Meta, which owns Facebook and Instagram, as well as TikTok and X, have all signed up to the plans, Downing Street said.

It comes as controversy over plans to house asylum seekers on the Bibby Stockholm barge continues.

Mr Sunak said: “To stop the boats, we have to tackle the business model of vile people smugglers at source.

“That means clamping down on their attempts to lure people into making these illegal crossings and profit from putting lives at risk.

“This new commitment from tech firms will see us redouble our efforts to fight back against these criminals, working together to shut down their vile trade.”

Read more:
Lords back down over government plans to stop small boats
Nearly 300 children have died or disappeared in Mediterranean crossings

Labour said the action was “too little, too late” and the Liberal Democrats said it amounted to “tinkering around the edges”.

Beginning a “small boats week” of linked announcements, Number 10 said the “legacy” backlog of asylum applications made before the end of June 2022 has been reduced by a third since December.

But Labour claimed nearly 40,000 people are still awaiting removal in the latest figures.

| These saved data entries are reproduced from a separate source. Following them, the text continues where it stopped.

(* ===== verification/Comm.v ===== *)
(** * The connection socket (pmud/src/pnet/comm_static.h)

    [CommStatic] over an interface of the operating system's sockets: what is
    emitted, how input is read, and the two sanitizers. *)
From S2P Require Import Prelude.
From S2P Require Import Text.

(** The socket calls the code makes, on a state of the system. [recv_peek]
    is [recv(fd, buffer, n, MSG_PEEK)]; the reads return the bytes they put
    into the buffer with the returned count. *)
Class Socket := {
  kernel : Type;
  send : kernel → Z → string → kernel * Z;
  recv_peek : kernel → Z → Z → Z * list Z;
  read : kernel → Z → Z → kernel * Z * list Z;
  close : kernel → Z → kernel
}.

(** What POSIX says of [read] and [recv]: the result is -1, or the number of
    bytes stored, which is at most the number asked for. *)
Class SocketLaws (S : Socket) := {
  read_count k fd n k' r bs : 0 ≤ n → read k fd n = (k', r, bs) →
    (r = -1 ∧ bs = []) ∨ (r = Z.of_nat (length bs) ∧ r ≤ n);
  peek_count k fd n r bs : 0 ≤ n → recv_peek k fd n = (r, bs) →
    (r = -1 ∧ bs = []) ∨ (r = Z.of_nat (length bs) ∧ r ≤ n);
  read_bytes k fd n k' r bs : read k fd n = (k', r, bs) → Forall (λ b, 0 ≤ b < 256) bs
}.

Definition BUFFER_MAX_READ : Z := 512.
Definition BUFFER_PADDING : Z := 128.
Definition BUFFER_SIZE : Z := BUFFER_MAX_READ + BUFFER_PADDING.

Definition NEWLINE : string := String (Ascii.ascii_of_nat 10) EmptyString.
Definition CR : string := String (Ascii.ascii_of_nat 13) EmptyString.

Definition BANNER : list string :=
  ["                           _ ";
   "                          | |";
   " _ __  _ __ ___  _   _  __| |";
   "| '_ \| '_ ` _ \| | | |/ _` |";
   "| |_) | | | | | | |_| | (_| |";
   "| .__/|_| |_| |_|\__,_|\__,_|";
   "| |";
   "|_|"].

(** ** Sanitizers *)

(** The character of a byte. *)
Definition char_of (b : Z) : Ascii.ascii := Ascii.ascii_of_N (Z.to_N b).

(** The loop of [lite_sanitize] from index [i]; every access is checked
    against the array. *)
Fixpoint lite_sanitize_loop (fuel : nat) (buffer : list Z) (i : Z) (cleaned : string) : outcome string :=
  match fuel with
  | O => NoFuel
  | S fuel =>
      c ← vget buffer i;
      if decide (c ≠ 0 ∧ i < BUFFER_MAX_READ) then
        lite_sanitize_loop fuel buffer (i + 1)
          (if decide (10 ≤ c ≤ 127)%Z then cleaned +:+ String (char_of c) EmptyString else cleaned)%string
      else Ret cleaned
  end.

(** 513 evaluations of the condition are enough. *)
Definition lite_sanitize (buffer : list Z) : outcome string := lite_sanitize_loop 513 buffer 0 "".

Definition printable (c : Ascii.ascii) : Prop := 32 ≤ Z.of_N (Ascii.N_of_ascii c) ≤ 127.
#[export] Instance printable_dec c : Decision (printable c).
Proof. unfold printable. apply _. Defined.

Fixpoint sanitize (input : string) : string :=
  match input with
  | EmptyString => EmptyString
  | String c input => if decide (printable c) then String c (sanitize input) else sanitize input
  end.

(** ** Communication *)
Section comm.
Context {S : Socket}.

(** The constructor: a descriptor of 0 or less is refused. *)
Definition CommStatic (connection : Z) : outcome Z :=
  if decide (connection ≤ 0) then
    Throw ("Connection " +:+ pretty connection +:+ " is invalid!")%string
  else Ret connection.

Definition emit (k : kernel) (fd : Z) (emission : string) : kernel * bool :=
  if decide (0 < String.length emission)%nat then
    let '(k, bytes_sent) := send k fd emission in
    (k, negb (bool_decide (bytes_sent = -1)))
  else (k, true).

Shadow home secretary Yvette Cooper said it was “just deluded” for the Conservatives to “boast about progress on tackling the Tories’ asylum chaos”.

“The Conservatives have totally lost any grip on the asylum system,” she said. “Suella Braverman is disastrously failing to even get the basics right.

“All she ever does is ramp up the rhetoric and make more and more empty promises, while failing to deliver. The Tories have completely broken the asylum system – failing to take decisions and failing to return people who have no right to be here.”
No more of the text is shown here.